Friday, February 12, 2010
What is severe autism?
We have to wait, patiently, for the DSM-V people to cough up their system for ranking and classifying all autistics according autism "severity." In the meantime, some recently reported data are worth mulling over.
First, here is the most recent unofficial DSM-V autism "severity" ranking-system proposal, and here is my response, including information about instruments commonly claimed to measure autism "severity." The current official DSM-V void in this area can be located here.
An increasingly prominent measure of autism "severity" is the Social Responsiveness Scale. Developed by John Constantino, it now exists in different age-range versions. Its purpose encompasses quantifying what are presumed to be autistic traits, from none on up, across the full range of humanity.
The SRS is a 65-item questionaire most often filled out by parents or teachers, whose ratings classify children according to "severity of autistic symptomology." Higher scores, above an established threshold, indicate greater autism "severity," and are therefore considered worse.
In a recently epublished high-profile paper (Roberts et al., in press), SRS scores were reported for 25 autistic children who were recruited then divided into two groups according to performance on a popular test of language abilities.
The children were about 10 years old. Sixteen autistic children classified as non-language-impaired achieved an average language ability score of ~100, right at the mean for the administered test. In contrast, nine autistic children classified as language-impaired scored ~65, more than two standard deviations lower.
I'm going to ignore the main purpose of this interesting study, which used magnetoencephalography to compare auditory evoked responses in autistics and nonautistics. Instead I'll concentrate on how this divided sample of autistic children was characterized.
Apart from language scores, the authors reported what could be considered verbal and performance intelligence, as per indexes from the latest child version of the Wechsler scales. Here the non-language-impaired autistic children scored significantly higher, with ~20-point and ~16-point advantages, respectively, over the language-impaired autistic group.
As I wrote above, Roberts et al. (in press) also reported SRS scores, described here as "dimensional symptom severity ratings."
SRS raw scores are commonly used in research, but the SRS has also been standardized, providing T-scores which account for variables such as gender and differences between raters (e.g. parents vs teachers). T-scores are standard scores with a mean of 50 and a standard deviation of 10.

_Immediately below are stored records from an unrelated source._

(** X6: What the constructor of a list returns: the widgets the factory
    built for the components, in order, behind a gap that is not read-only,
    in a layout that is, for a command sequence, the children in order and
    then the gap, and for an act the spacing of 10, the children in order,
    the gap, and the stretch of 10.  The constructor returns this widget
    whenever the factory builds every component. *)
Theorem list_init_returns (k : ListGapFlavor) (cs : list LanguageComponent) :
  (forall (t : list Effect) (w : Widget),
     list_init k cs = (t, Return w) ->
     exists s,
       w = list_widget k s
       /\ built_all cs (_elements s)
       /\ length (_elements s) = length cs
       /\ _gap s = mkListGap k false
       /\ gap_last s
       /\ _layout s = list_layout k (length cs))
  /\ (forall ws : list Widget,
        built_all cs ws ->
        exists t : list Effect,
          list_init k cs
          = (t, Return (list_widget k (mkList ws (mkListGap k false)
                                         (list_layout k (length cs)))))).
Proof.
  split; [|apply list_init_built].
  intros t w Hw. destruct (list_init_inv k cs t w Hw) as [s [-> [Hb [Hlen [Hg Hlast]]]]].
  exists s. repeat split; try assumption.
  rewrite <- Hlen. exact (list_init_layout k cs t s Hw).
Qed.

End Built.

Section ReadBack.

Context {py : PyNumber}.

Lemma gap_built_well (f : GapFlavor) (c : LanguageComponent) (t : list Effect)
    (g : GapWidget Widget) :
  built_well c ->
  GapWidget_init_ build f c = (t, Return g) ->
  Gap_model_ model g = or_ValueError (back_from_gap comes_back f c)
  /\ Forall (fun g : GapWidget Widget => _readOnly g = false)
       (g :: match _child g with Some w => gaps_below w | None => [] end).
Proof.
  intros Hc Hg. unfold back_from_gap.
  destruct (GapWidget_init_inv f c t g Hg) as [[-> ->] | [-> [t' [w [Hb ->]]]]].
  - split; [destruct f; reflexivity|]. repeat constructor.
  - destruct (Hc t' w Hb) as [Hm He]. split; [destruct f; exact Hm|].
    constructor; [reflexivity | exact He].
Qed.

Lemma elements_built_well (cs : list LanguageComponent) (ws : list Widget) :
  Forall built_well cs ->
  Forall2 (fun c w => exists tb, build c = (tb, Return w)) cs ws ->
  mapR model ws = or_ValueError (mapO comes_back cs)
  /\ Forall (fun g : GapWidget Widget => _readOnly g = false) (flat_map gaps_below ws).
Proof.
  intros Hcs Hb. induction Hb as [|c w cs ws [tb Hc] Hb IH]; [split; constructor|].
  inversion Hcs as [|c' cs' Hwell Hcs']; subst.
  destruct (Hwell tb w Hc) as [Hm He]. destruct (IH Hcs') as [Hms Hes].
  split.
  - rewrite mapR_cons, Hm, Hms. cbn [mapO].
    destruct (comes_back c); [|reflexivity].
    destruct (mapO comes_back cs); reflexivity.
  - cbn [flat_map]. apply Forall_app. split; assumption.
Qed.
Lemma X8_delete_session_witness :
  Store.getRunsBySession "id0" (Store.deleteSession "id0" Sample.submitted.2) = [].
Proof.
  assert (Hinj : Inj (=) (=) Sample.nanoid).
  { intros i j Heq. unfold Sample.nanoid in Heq. cbn in Heq.
    injection Heq as Heq. by apply (inj pretty). }
  assert (Hc : Store.consistent Sample.nanoid Sample.submitted.2).
  { apply (consistent_createSession Sample.nanoid), consistent_empty. }
  pose proof (X8_delete_session Sample.nanoid Sample.submitted.2 "id0" Hc) as H.
  assert (Hsession : Store.sessions Sample.submitted.2 !! "id0"
                     = Some Sample.submitted.1.1) by (vm_compute; reflexivity).
  rewrite Hsession in H. by destruct H as (_ & H & _).
Defined.

(** X9. The statistics leave out the runs that are being generated:
    [getStats] counts every run in [totalRuns], its breakdown by status has
    an entry for each of nine statuses and none for [generating], and the
    entries add up to [totalRuns] less the number of runs in that status. *)
Theorem X9_stats_leave_out_generating (st : Store.t) :
  let stats := Store.getStats st in
  map fst (Store.runsByStatus stats) = Store.reported
  ∧ (generating ∉ Store.reported)
  ∧ (∀ status n, (status, n) ∈ Store.runsByStatus stats →
       n = length (Store.getRunsByStatus status st))
  ∧ Store.totalRuns stats
    = (length (Store.getRunsByStatus generating st)
       + sum_list (map snd (Store.runsByStatus stats)))%nat
  ∧ Store.totalSessions stats = size (Store.sessions st).
Proof.
  cbv zeta. unfold Store.getStats. cbn [Store.runsByStatus Store.totalRuns
    Store.totalSessions].
  split; [done|]. split.
  { unfold Store.reported. rewrite !elem_of_cons, elem_of_nil. naive_solver. }
  split.
  { intros status n Hin. apply list_elem_of_fmap in Hin as (s & [= -> ->] & _). done. }
  split; [|done].
  rewrite <- length_allRuns. unfold Store.getRunsByStatus.
  rewrite (status_partition (Store.allRuns st)). f_equal.
Qed.

(** X10. Updating a run over HTTP. A PATCH for an unknown run is answered
    404 and leaves the store as it was; a body that cannot be read is
    answered 500. A PATCH for a known run is answered with the merged
    record, which a GET then returns; the merge keeps the run's identity and
    every field the update leaves out, and no other run changes. The update
    is one of the fields the run manager sends: status, container, URL,
    error and times. *)
Theorem X10_run_patch (runId : string) (u : RunUpdate) (now : Z) (st : Store.t) :
  Runs.PATCH runId None now st = (Runs.ServerError "Failed to update run", st)
  ∧ match Store.getRun runId st with
    | None => Runs.PATCH runId (Some u) now st = (Runs.NotFound "Run not found", st)
              ∧ Runs.GET runId st = Runs.NotFound "Run not found"
    | Some run =>
        let updated := Store.merge run u now in
        let st' := (Runs.PATCH runId (Some u) now st).2 in
        (Runs.PATCH runId (Some u) now st).1 = Runs.Found updated
        ∧ Runs.GET runId st' = Runs.Found updated
        ∧ (∀ other, other ≠ runId → Runs.GET other st' = Runs.GET other st)
        ∧ run_id updated = run_id run
        ∧ run_sessionId updated = run_sessionId run
        ∧ run_model updated = run_model run
        ∧ run_provider updated = run_provider run
        ∧ run_createdAt updated = run_createdAt run
        ∧ run_updatedAt updated = now
        ∧ (upd_status u = None → run_status updated = run_status run)
        ∧ (upd_internalUrl u = None → run_internalUrl updated = run_internalUrl run)
        ∧ (upd_error u = None → run_error updated = run_error run)
    end.
Proof.
  split; [done|]. unfold Runs.PATCH, Runs.GET, Store.getRun, Store.updateRun.
  destruct (Store.runs st !! runId) as [run|] eqn:Hrun.
  - cbn [fst snd Store.runs]. rewrite lookup_insert_eq.
    split; [done|]. split; [done|]. split.
    { intros other Hne. by rewrite lookup_insert_ne. }
    repeat split; try done; cbn; by intros ->.
  - done.
Qed.
(** * Swap, order and transfer core of the wallet front end

    A shallow embedding of the TypeScript module that submits transfers,
    CoW-protocol orders and Uniswap V2 swaps, together with the properties
    of its path selection, slippage bounds, allowance handling and order
    status polling.

    Every asynchronous call of the source (wallet, signer, JSON-RPC
    provider, order book API, timers) is a call to an oracle of the
    environment; the program threads the environment's state and appends
    one event per call to a trace, so that "nothing was submitted" and
    "this happened before that" are statements about the trace.
    Building an API object or a signer ([new OrderBookApi],
    [provider.getSigner]) makes no call and leaves no event, and neither
    does building a contract ([new ethers.Contract]) on an address
    literal, which is what the router, the factory and the tokens of the
    decimal table are; [console.log] and [console.error] are not
    modelled. *)

From Stdlib Require Import ZArith String Ascii List Lia Bool.
From Stdlib Require Import Floats.SpecFloat.
From stdpp Require Import base gmap strings list.

Local Open Scope Z_scope.

(* ===================================================================== *)
(** * JavaScript numbers *)
(* ===================================================================== *)

(** A JavaScript [number] is an IEEE 754 binary64 value.  The operations
    below are the ones from the specification of floating-point numbers of
    the standard library, instantiated at 53 bits of precision. *)
Module JsNumber.

Definition prec : Z := 53.
Definition emax : Z := 1024.

Definition number : Type := spec_float.

#[global] Instance number_eq_dec : EqDecision number.
Proof. solve_decision. Defined.

(** [Number(s)] for a string [s] of decimal digits denoting [n], and the
    value of an integer literal: the double nearest to [n]. *)
Definition of_Z (n : Z) : number := binary_normalize prec emax n 0 false.

Definition mul (x y : number) : number := SFmul prec emax x y.
Definition sub (x y : number) : number := SFsub prec emax x y.
Definition div (x y : number) : number := SFdiv prec emax x y.

(** The literal [0.05]: the double [0x1.999999999999ap-5]. *)
Definition lit_0_05 : number := S754_finite false 7205759403792794 (-57).

(** The signed mantissa of a finite number. *)
Definition signed (s : bool) (m : positive) : Z :=
  if s then Z.neg m else Z.pos m.

(** [Math.floor(x)], as an integer, for a finite [x]. *)
Definition floor (x : number) : Z :=
  match x with
  | S754_finite s m e =>
      if 0 <=? e then signed s m * 2 ^ e else signed s m / 2 ^ (- e)
  | _ => 0
  end.

(** [Math.round(x)], as an integer, for a finite [x]: the integer nearest
    to [x], a tie going up.  With [x = m * 2^e] and [e < 0] this is the
    floor of [(2 m + 2^-e) / 2^(1-e)]. *)
Definition round (x : number) : Z :=
  match x with
  | S754_finite s m e =>
      if 0 <=? e then signed s m * 2 ^ e
      else (2 * signed s m + 2 ^ (- e)) / 2 ^ (1 - e)
  | _ => 0
  end.

End JsNumber.

(* ===================================================================== *)
(** * JavaScript objects used as tables *)
(* ===================================================================== *)

(** The result of reading a property [o[k]] of an object literal: one of
    its own properties, a property it inherits from [Object.prototype], or
    [undefined]. *)
Inductive JsProp (A : Type) : Type :=
| Own (a : A)
| Inherited (name : string)
| Undefined.
Arguments Own {A} a.
Arguments Inherited {A} name.
Arguments Undefined {A}.

(** The property names every object literal inherits. *)
Definition objectPrototypeKeys : list string :=
  [ "constructor"; "__defineGetter__"; "__defineSetter__"; "hasOwnProperty";
    "__lookupGetter__"; "__lookupSetter__"; "isPrototypeOf";
    "propertyIsEnumerable"; "toString"; "valueOf"; "__proto__";
    "toLocaleString" ].

Definition js_get {A : Type} (own : gmap string A) (k : string) : JsProp A :=
  match own !! k with
  | Some a => Own a
  | None =>
      if bool_decide (k ∈ objectPrototypeKeys) then Inherited k else Undefined
  end.

(** What [supportedChains[chain]] evaluates to when it is not [undefined]:
    a chain number, or a value inherited from [Object.prototype]. *)
Inductive ChainId : Type :=
| ChainNum (n : Z)
| ChainInherited (name : string).

#[global] Instance ChainId_eq_dec : EqDecision ChainId.
Proof. solve_decision. Defined.

(** A table indexed by chain number.  An inherited value, turned into a
    property name, is the source text of a function or ["[object Object]"],
    which is no property of any table here. *)
Definition js_get_num {A : Type} (own : gmap Z A) (c : ChainId) : option A :=
  match c with
  | ChainNum n => own !! n
  | ChainInherited _ => None
  end.

(* ===================================================================== *)
(** * Constant tables of the module *)
(* ===================================================================== *)

Definition Address : Type := string.

Definition UNISWAP_V2_ROUTER : gmap Z Address :=
  {[ 1 := "0x7a250d5630B4cF539739dF2C5dAcb4c659F2488D";
     11155111 := "0xC532a74256D3Db42D0Bf7a0400fEFDbad7694008" ]}.

Definition UNISWAP_V2_FACTORY : gmap Z Address :=
  {[ 1 := "0x5C69bEe701ef814a2B6a3EDD4B1652CB9cc5aA6f";
     11155111 := "0x7E0987E5b3a30e3f2828572Bb659A548460a3003" ]}.

Definition sepoliaDecimals : gmap string nat :=
  {[ "0x7b79995e5f793A07Bc00c21412e50Ecae098E7f9" := 18%nat;
     "0x94a9d9ac8a22534e3faca9f4e7f2e2cf85d5e4c8" := 6%nat;
     "0x1c7D4B196Cb0C7B01d743Fbc6116a902379C7238" := 6%nat;
     "0x08210F9170F89Ab7658F0B5E3fF39b0E03C594D4" := 6%nat;
     "0xB4F1737Af37711e9A5890D9510c9bB60e170CB0D" := 18%nat;
     "0xbe72E441BF55620febc26715db68d3494213D8Cb" := 18%nat ]}.

Definition mainnetDecimals : gmap string nat :=
  {[ "0xC02aaA39b223FE8D0A0e5C4F27eAD9083C756Cc2" := 18%nat;
     "0xA0b86991c6218b36c1d19D4a2e9Eb0cE3606eB48" := 6%nat;
     "0x6B175474E89094C44Da98b954EedeAC495271d0F" := 18%nat;
     "0x1aBaEA1f7C830bD89Acc67eC4af516284b1bC33c" := 6%nat ]}.

Definition decimalConverter : gmap Z (gmap string nat) :=
  {[ 11155111 := sepoliaDecimals; 1 := mainnetDecimals ]}.

Definition supportedChains : gmap string Z :=
  {[ "sepolia" := 11155111; "mainnet" := 1; "base" := 8453 ]}.

(** [ethers.constants.AddressZero] and [ethers.constants.MaxUint256]. *)
Definition AddressZero : Address :=
  "0x0000000000000000000000000000000000000000".
Definition MaxUint256 : Z := 2 ^ 256 - 1.

(* ===================================================================== *)
(** * Amount conversion *)
(* ===================================================================== *)

(** Decimal numerals.  Strings are handled as lists of characters. *)
Module Decimal.

Definition chars : Type := list ascii.

Definition zero_char : ascii := "0"%char.
Definition dot_char : ascii := "."%char.
Definition minus_char : ascii := "-"%char.

Definition is_digit (c : ascii) : bool :=
  ((48 <=? nat_of_ascii c) && (nat_of_ascii c <=? 57))%nat.

Definition digit_val (c : ascii) : Z := Z.of_nat (nat_of_ascii c) - 48.

Definition digit_char (n : Z) : ascii := ascii_of_nat (Z.to_nat (48 + n)).

(** The number a string of digits denotes. *)
Definition dec_val (l : chars) : Z :=
  fold_left (fun acc c => 10 * acc + digit_val c) l 0.

(** The last [k] decimal digits of [n]. *)
Fixpoint digits_of (k : nat) (n : Z) : chars :=
  match k with
  | O => []
  | S k' => digits_of k' (n / 10) ++ [digit_char (n mod 10)]
  end.

(** The number of decimal digits of [n >= 0]; [fuel] bounds the number of
    divisions by ten. *)
Fixpoint num_digits (fuel : nat) (n : Z) : nat :=
  match fuel with
  | O => 1
  | S fuel' => if n <? 10 then 1 else S (num_digits fuel' (n / 10))
  end.

(** [n.toString()] for an integer [n]: no leading zero, a minus sign
    when negative. *)
Definition nat_toString (n : Z) : chars :=
  digits_of (num_digits (S (Z.to_nat (Z.log2 n))) n) n.

Definition toString (n : Z) : chars :=
  if n <? 0 then minus_char :: nat_toString (- n) else nat_toString n.

Definition is_zero_char (c : ascii) : bool := bool_decide (c = zero_char).

(** Drops the zeros at the end of a string:
    [while (s[s.length - 1] === "0") s = s.substring(0, s.length - 1)]. *)
Fixpoint trim_trailing_zeros (l : chars) : chars :=
  match l with
  | [] => []
  | c :: l' =>
      match trim_trailing_zeros l' with
      | [] => if is_zero_char c then [] else [c]
      | t => c :: t
      end
  end.

(** [while (s.length < k) s += "0"] *)
Definition pad_right (k : nat) (l : chars) : chars :=
  l ++ replicate (k - length l) zero_char.

(** [while (s.length < k) s = "0" + s] *)
Definition pad_left (k : nat) (l : chars) : chars :=
  replicate (k - length l) zero_char ++ l.

(** [s.split(".")] *)
Fixpoint split_dot (l : chars) : list chars :=
  match l with
  | [] => [[]]
  | c :: l' =>
      if bool_decide (c = dot_char) then [] :: split_dot l'
      else match split_dot l' with
           | h :: t => (c :: h) :: t
           | [] => [[c]]
           end
  end.

End Decimal.

(** [Number.prototype.toString] for the result of [Math.round] (ECMAScript,
    Number::toString with radix 10): the digits are the fewest that read
    back as the same number, the nearest to it when there is a choice;
    they are written out in full below 10^21 and in exponent notation from
    there on. *)
Module NumberToString.
Import Decimal.

(** The integer [c], read as a number, is the number of value [v]. *)
Definition reads_as (c v : Z) : bool :=
  bool_decide (JsNumber.of_Z c = JsNumber.of_Z v).

(** The integer with the fewest significant digits that reads as [v], a
    positive integer of [n] digits that is the value of a number: with [k]
    significant digits the candidates are the multiples of [10^(n-k)] next
    to [v]; of two that both read as [v] the nearer is taken, and the one
    with an even last digit when they are as near.  Seventeen digits are
    always enough. *)
Fixpoint shortest_from (fuel k n : nat) (v : Z) : Z :=
  match fuel with
  | O => v
  | S fuel' =>
      let p := 10 ^ Z.of_nat (n - k) in
      let lo := v / p * p in
      let hi := lo + p in
      if reads_as lo v && reads_as hi v then
        if v - lo <? hi - v then lo
        else if hi - v <? v - lo then hi
        else if Z.even (v / p) then lo else hi
      else if reads_as lo v then lo
      else if reads_as hi v then hi
      else shortest_from fuel' (S k) n v
  end.

Definition shortest (v : Z) : Z :=
  shortest_from 17 1 (length (nat_toString v)) v.

(** The text of a positive integer [c]: its digits when [c < 10^21];
    otherwise the first digit, the other significant digits after a dot,
    and the exponent. *)
Definition render (c : Z) : chars :=
  let digits := nat_toString c in
  if c <? 10 ^ 21 then digits
  else
    let exponent :=
      "e"%char :: "+"%char :: nat_toString (Z.of_nat (length digits) - 1) in
    match trim_trailing_zeros digits with
    | [] => digits
    | [d] => d :: exponent
    | d :: rest => d :: dot_char :: rest ++ exponent
    end.

(** The text of the number whose value is the integer [v]. *)
Definition integer_toString (v : Z) : string :=
  string_of_list_ascii
    (if v =? 0 then [zero_char]
     else if v <? 0 then minus_char :: render (shortest (- v))
     else render (shortest v)).

(** [Math.round(x).toString()]: [Math.round] of a finite number is a
    number whose value is an integer ([-0] is written "0"); it leaves
    [NaN] and the infinities as they are. *)
Definition round_toString (x : JsNumber.number) : string :=
  match x with
  | S754_nan => "NaN"
  | S754_infinity s => if s then "-Infinity" else "Infinity"
  | S754_zero _ => "0"
  | S754_finite _ _ _ => integer_toString (JsNumber.round x)
  end.

End NumberToString.

(** Modelled from the spec: [ethers.utils.parseUnits] and
    [ethers.utils.formatUnits], functions of the ethers library that the
    module calls and whose code is not part of the sources.  The spec has
    an amount "externally expressed as a human-decimal string (e.g. "1.5"),
    converted to an integer base-unit representation using the Asset's
    decimal precision", and formatted "back to human units (at that
    precision)".  The definitions follow the library's fixed-point
    conversion: a conversion is exact or it fails, it never rounds. *)
Module Units.
Import Decimal.

(** The test [/^-?[0-9.]+$/]. *)
Definition amount_chars (l : chars) : bool :=
  match l with
  | [] => false
  | _ => forallb (fun c => is_digit c || bool_decide (c = dot_char)) l
  end.

Definition matches_amount (l : chars) : bool :=
  match l with
  | c :: l' => if bool_decide (c = minus_char) then amount_chars l'
               else amount_chars l
  | [] => false
  end.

While the SRS is not yet considered a diagnostic instrument, a T-score of 60, one SD above the mean, is currently the SRS-based cut-off for an autistic spectrum diagnosis. Standard scores from 60 to 75 currently indicate SRS-based "mild to moderate" autism; 76 or higher is the SRS-based "severe" autism range.
As might be predicted, the two autistic groups in Roberts et al. (in press) differed significantly on SRS T-scores; that is, they differed on autism "severity." One group scored on average 70.89, falling into the "mild to moderate" range. The other scored 81.44, a full standard deviation higher, and crossed the threshold into "severe" autism.
As wouldn't be predicted at all, the non-language-impaired autistics, who had advantages not only in language but on measures of intelligence, were the "severe" autistics, while the language-impaired children were the "mild to moderate" ones.
My wild guess is that if an autism intervention was shown in fair tests to consistently produce a reduction in SRS scores of a full standard deviation, and what's more, transported groups--however small--of autistic children from the "severe" to the "mild to moderate" SRS range, this would be considered tremendous progress.
The sample of autistic children in Roberts et al. (in press) is of course very small, as is charateristic of the bulk of the autism literature, and much can happen within such small sample. But these data aren't inconsistent with numerous other existing reports, and deserve at least a look while we wait, patiently, for the DSM-V people to proclaim on autism "severity."
You can find an uncritical short blurb about the SRS, which used to be called the "Social Reciprocity Scale," here, and a more extensive, critical description here.
Many thanks to Jennifer Stevenson for (patiently) answering my questions about the SRS. Any factual errors are entirely mine and should you find any, you should alert me immediately.
Reference:
Roberts TP, Khan SY, Rey M, Monroe JF, Cannon K, Blaskey L, Woldoff S, Qasmieh S, Gandal M, Schmidt GL, Zarnow DM, Levy SE, & Edgar JC (2010). MEG detection of delayed auditory evoked responses in autism spectrum disorders: towards an imaging biomarker for autism. Autism research : official journal of the International Society for Autism Research PMID: 20063319
Postscript: This post has been included in the 21st edition of Scientia Pro Publica.